Anaao Giovani esprime profonda preoccupazione e disappunto per la proposta, lanciata in campagna elettorale da autorevoli esponenti politici, di abolire il numero chiuso per l’accesso ai corsi di studio universitari.
Per quello che riguarda il Corso di Laurea in Medicina e Chirurgia, infatti, una corretta programmazione del fabbisogno presente e futuro di medici e personale sanitario è fondamentale per la sostenibilità del SSN, anche a garanzia di tanti giovani meritevoli e delle loro famiglie che hanno investito tempo, fatica, e denaro, per conseguire il titolo di medico.
Un test di accesso trasparente e, per quanto possibile, oggettivo mette sullo stesso piano di partenza giovani provenienti da famiglie di differenti ceti sociali, evitando quel sistema di “favoritismi” cui il nostro paese è abituato in assenza di un’adeguata selezione. Senza dimenticare che il tasso di laurea nel Corso di Studi in Medicina e Chirurgia è il più alto tra i vari corsi universitari italiani (90% dei laureati) e tende all’incremento costante, poiché il test d’ingresso riesce a selezionare i giovani realmente motivati alla attività professionale di medico.
L’accesso programmato al Corso di Laurea in Medicina e Chirurgia rappresenta un valore fondamentale da preservare per garantire un’adeguata formazione durante il percorso di studi, così come previsto dalla normativa europea, e non andare incontro al tragico fenomeno della pletora medica, proprio del passato precedente l’introduzione del numero programmato. Aprire in maniera incondizionata l’accesso ai corsi di laurea in medicina e chirurgia significherebbe condannare un’intera generazione di giovani medici alla disoccupazione, dopo aver affrontato un percorso di studi lungo e complesso.
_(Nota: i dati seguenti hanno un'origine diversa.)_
(** * go.h: rules engine and tactical analysers of the 9x9 Go bot

    A shallow embedding of [src/go/go.h].  Group objects live behind
    [std::shared_ptr], so the embedding keeps an explicit object store and
    addresses into it; C++ exceptions and undefined behaviour are outcomes
    of a small state-and-error monad. *)

From Stdlib Require Import ZArith Bool Lia.
From stdpp Require Import base option list sorting strings.

Local Open Scope Z_scope.

(** ** Outcomes and the state monad *)

(** What running a piece of the program can end in: a value, a thrown
    C++ exception (with its [what()]), or undefined behaviour (a null
    [shared_ptr] dereferenced, an array indexed out of range, [*begin()] of
    an empty set). *)
Inductive result (A : Type) : Type :=
  | Ok (a : A)
  | Throw (what : string)
  | Undefined.
Arguments Ok {A} a.
Arguments Throw {A} what.
Arguments Undefined {A}.

(** A computation over a mutable state [S].  The state reached is kept also
    when the computation throws: an exception does not roll anything back. *)
Definition M (S A : Type) : Type := S -> result A * S.

Definition M_bind {S A B : Type} (f : A -> M S B) (m : M S A) : M S B :=
  fun s =>
    match m s with
    | (Ok a, s') => f a s'
    | (Throw w, s') => (Throw w, s')
    | (Undefined, s') => (Undefined, s')
    end.

#[global] Instance M_ret {S : Type} : MRet (M S) := fun A a s => (Ok a, s).
#[global] Instance M_mbind {S : Type} : MBind (M S) := fun A B f m => M_bind f m.

Definition get {S : Type} : M S S := fun s => (Ok s, s).
Definition gets {S A : Type} (f : S -> A) : M S A := fun s => (Ok (f s), s).
Definition put {S : Type} (s : S) : M S unit := fun _ => (Ok tt, s).
Definition modify {S : Type} (f : S -> S) : M S unit := fun s => (Ok tt, f s).
Definition throw {S A : Type} (w : string) : M S A := fun s => (Throw w, s).
Definition undefined {S A : Type} : M S A := fun s => (Undefined, s).

(** [for (auto x : l) body(x);] *)
Fixpoint for_each {S A : Type} (l : list A) (body : A -> M S unit) : M S unit :=
  match l with
  | [] => mret tt
  | x :: l' => body x ≫= fun _ => for_each l' body
  end.

(** A loop whose body may [return] from the enclosing function (or [break]
    with a value): the first [Some] ends the loop. *)
Fixpoint for_first {S A R : Type} (l : list A) (body : A -> M S (option R))
    : M S (option R) :=
  match l with
  | [] => mret None
  | x :: l' =>
      body x ≫= fun r =>
        match r with
        | Some v => mret (Some v)
        | None => for_first l' body
        end
  end.

(** ** Colours and positions *)

Inductive Color : Type := BLACK | WHITE.

#[global] Instance Color_eq_dec : EqDecision Color.
Proof. solve_decision. Defined.

Definition Color_eqb (a b : Color) : bool := bool_decide (a = b).

(** [operator~] *)
Definition Color_not (c : Color) : Color :=
  if Color_eqb c BLACK then WHITE else BLACK.

(** [struct Pos].  The members are C++ [int]s; the program only does
    arithmetic on coordinates at distance at most two from the board, so
    they are embedded as [Z]. *)
Record Pos : Type := mkPos { row : Z; col : Z }.

#[global] Instance Pos_eq_dec : EqDecision Pos.
Proof. solve_decision. Defined.

(** [operator<=>]: the order of [std::pair{row, col}]. *)
Definition Pos_ltb (a b : Pos) : bool :=
  (row a <? row b) || ((row a =? row b) && (col a <? col b)).

Definition neighbors (p : Pos) : list Pos :=
  [ mkPos (row p) (col p - 1);
    mkPos (row p) (col p + 1);
    mkPos (row p - 1) (col p);
    mkPos (row p + 1) (col p) ].

Definition corners (p : Pos) : list Pos :=
  [ mkPos (row p - 1) (col p - 1);
    mkPos (row p - 1) (col p + 1);
    mkPos (row p + 1) (col p - 1);
    mkPos (row p + 1) (col p + 1) ].

(** ** [std::set] as a strictly increasing list *)

Section OrderedSet.
Context {A : Type} (ltb : A -> A -> bool).

(** [insert]: keeps the order, does nothing when an equivalent key is
    already present. *)
Fixpoint set_insert (x : A) (l : list A) : list A :=
  match l with
  | [] => [x]
  | y :: l' =>
      if ltb x y then x :: l
      else if ltb y x then y :: set_insert x l'
      else l
  end.

Definition set_contains (x : A) (l : list A) : bool :=
  existsb (fun y => negb (ltb x y) && negb (ltb y x)) l.

Definition set_erase (x : A) (l : list A) : list A :=
  filter (fun y => ltb x y || ltb y x) l.
End OrderedSet.

(** ** [struct Positions] *)

Record Positions : Type := mkPositions { elements : list Pos }.

#[global] Instance Positions_eq_dec : EqDecision Positions.
Proof. solve_decision. Defined.

Module Positions.
Definition empty : Positions := mkPositions [].

(** The range constructor: [elements(e.begin(), e.end())]. *)
Definition of_range (e : list Pos) : Positions :=
  mkPositions (foldl (fun acc p => set_insert Pos_ltb p acc) [] e).

Definition has (s : Positions) (p : Pos) : bool :=
  set_contains Pos_ltb p (elements s).

(** [operator+=(Pos)] *)
Definition add (s : Positions) (p : Pos) : Positions :=
  mkPositions (set_insert Pos_ltb p (elements s)).

(** [operator-=(Pos)]: the set without [p], and whether [p] was there. *)
Definition remove (s : Positions) (p : Pos) : bool * Positions :=
  (has s p, mkPositions (set_erase Pos_ltb p (elements s))).

Definition count (s : Positions) : nat := length (elements s).

(** [getAny]: [*elements.begin()], undefined on the empty set. *)
Definition getAny (s : Positions) : option Pos := head (elements s).

(** [operator+=(const Positions&)] *)
Definition add_all (s other : Positions) : Positions :=
  foldl add s (elements other).

(** [operator-=(range)] *)
Definition remove_all (s : Positions) (stones : list Pos) : Positions :=
  foldl (fun acc p => snd (remove acc p)) s stones.
End Positions.

(** ** [struct _Group] and the object store *)

Record _Group : Type := mk_Group
  { color : Color; stones : Positions; liberties : Positions }.

#[global] Instance _Group_eq_dec : EqDecision _Group.
Proof. solve_decision. Defined.

(** [_Group(Color, Pos, const Positions&)] *)
Definition singleton_Group (c : Color) (stone : Pos) (libs : Positions) : _Group :=
  mk_Group c (Positions.of_range [stone]) libs.

Definition numLiberties (g : _Group) : nat := Positions.count (liberties g).

Definition isDead (g : _Group) : bool := Nat.eqb (numLiberties g) 0.

(** [_Group::operator+=], run on the group it mutates.  The [throw] is not
    under an [else]: it is reached on every call, after the merge when the
    colours agree. *)
Definition Group_iadd (other : _Group) : M _Group unit :=
  (get ≫= fun g =>
     if Color_eqb (color g) (color other) then
       let stones' := Positions.add_all (stones g) (stones other) in
       let liberties' := Positions.add_all (liberties g) (liberties other) in
       put (mk_Group (color g) stones'
              (Positions.remove_all liberties' (elements stones')))
     else mret tt) ≫= fun _ =>
  throw "Cannot merge groups of different colors".

(** The address of a [_Group] object; [Group] is the nullable
    [std::shared_ptr<_Group>]. *)
Definition ptr : Type := nat.
Definition Group : Type := option ptr.

(** Every [_Group] object allocated so far, indexed by its address.
    Objects are never taken out of the store: an object nobody points to
    any more is simply unreachable. *)
Definition store : Type := list _Group.

(** [new _Group] / [make_shared]: the new object gets the next address. *)
Definition alloc (g : _Group) : M store ptr :=
  fun h => (Ok (length h), h ++ [g]).

Definition non_null (g : Group) : bool :=
  match g with Some _ => true | None => false end.

(** ** [struct Board] *)

Definition size : Z := 9.

Definition is_pos_valid (pos : Pos) : bool :=
  (0 <=? row pos) && (row pos <? size) && (0 <=? col pos) && (col pos <? size).

(** [grid] is the 9x9 array of rows; [activeGroups] is the [std::set<Group>],
    ordered by address. *)
Record Board : Type := mkBoard
  { grid : list (list Group); activeGroups : list ptr }.

#[global] Instance Board_eq_dec : EqDecision Board.
Proof. solve_decision. Defined.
Intrappolati in un imbuto formativo, ovvero un divario crescente tra numero di medici laureati e numero di medici ammessi al percorso di formazione post-lauream per ottenere il titolo specialistico, che li lascia formati a metà precludendo loro uno sbocco occupazionale all’interno del SSN.
Quest’anno, per 14.435 partecipanti al Concorso per accedere alle Scuole di specializzazione mediche erano poco più di 6.600 i posti messi a disposizione da Stato e Regioni, lasciando pertanto fuori dai percorsi formativi, e quindi dall’accesso al lavoro, più del 50% dei giovani medici.
L’ipotesi di abolizione del numero chiuso renderebbe ancora più stretto questo imbuto, creando una vera e propria pletora di medici abilitati, ma non specializzati, che non potrebbero esercitare la professione per la quale sono stati formati con enorme impiego di risorse da parte sia delle loro famiglie che dello Stato Italiano. Destinati a sfogliare la margherita tra disoccupazione ed emigrazione.
La formazione post laurea dei medici ha bisogno di una riforma vera e non di DEMAGOGIA.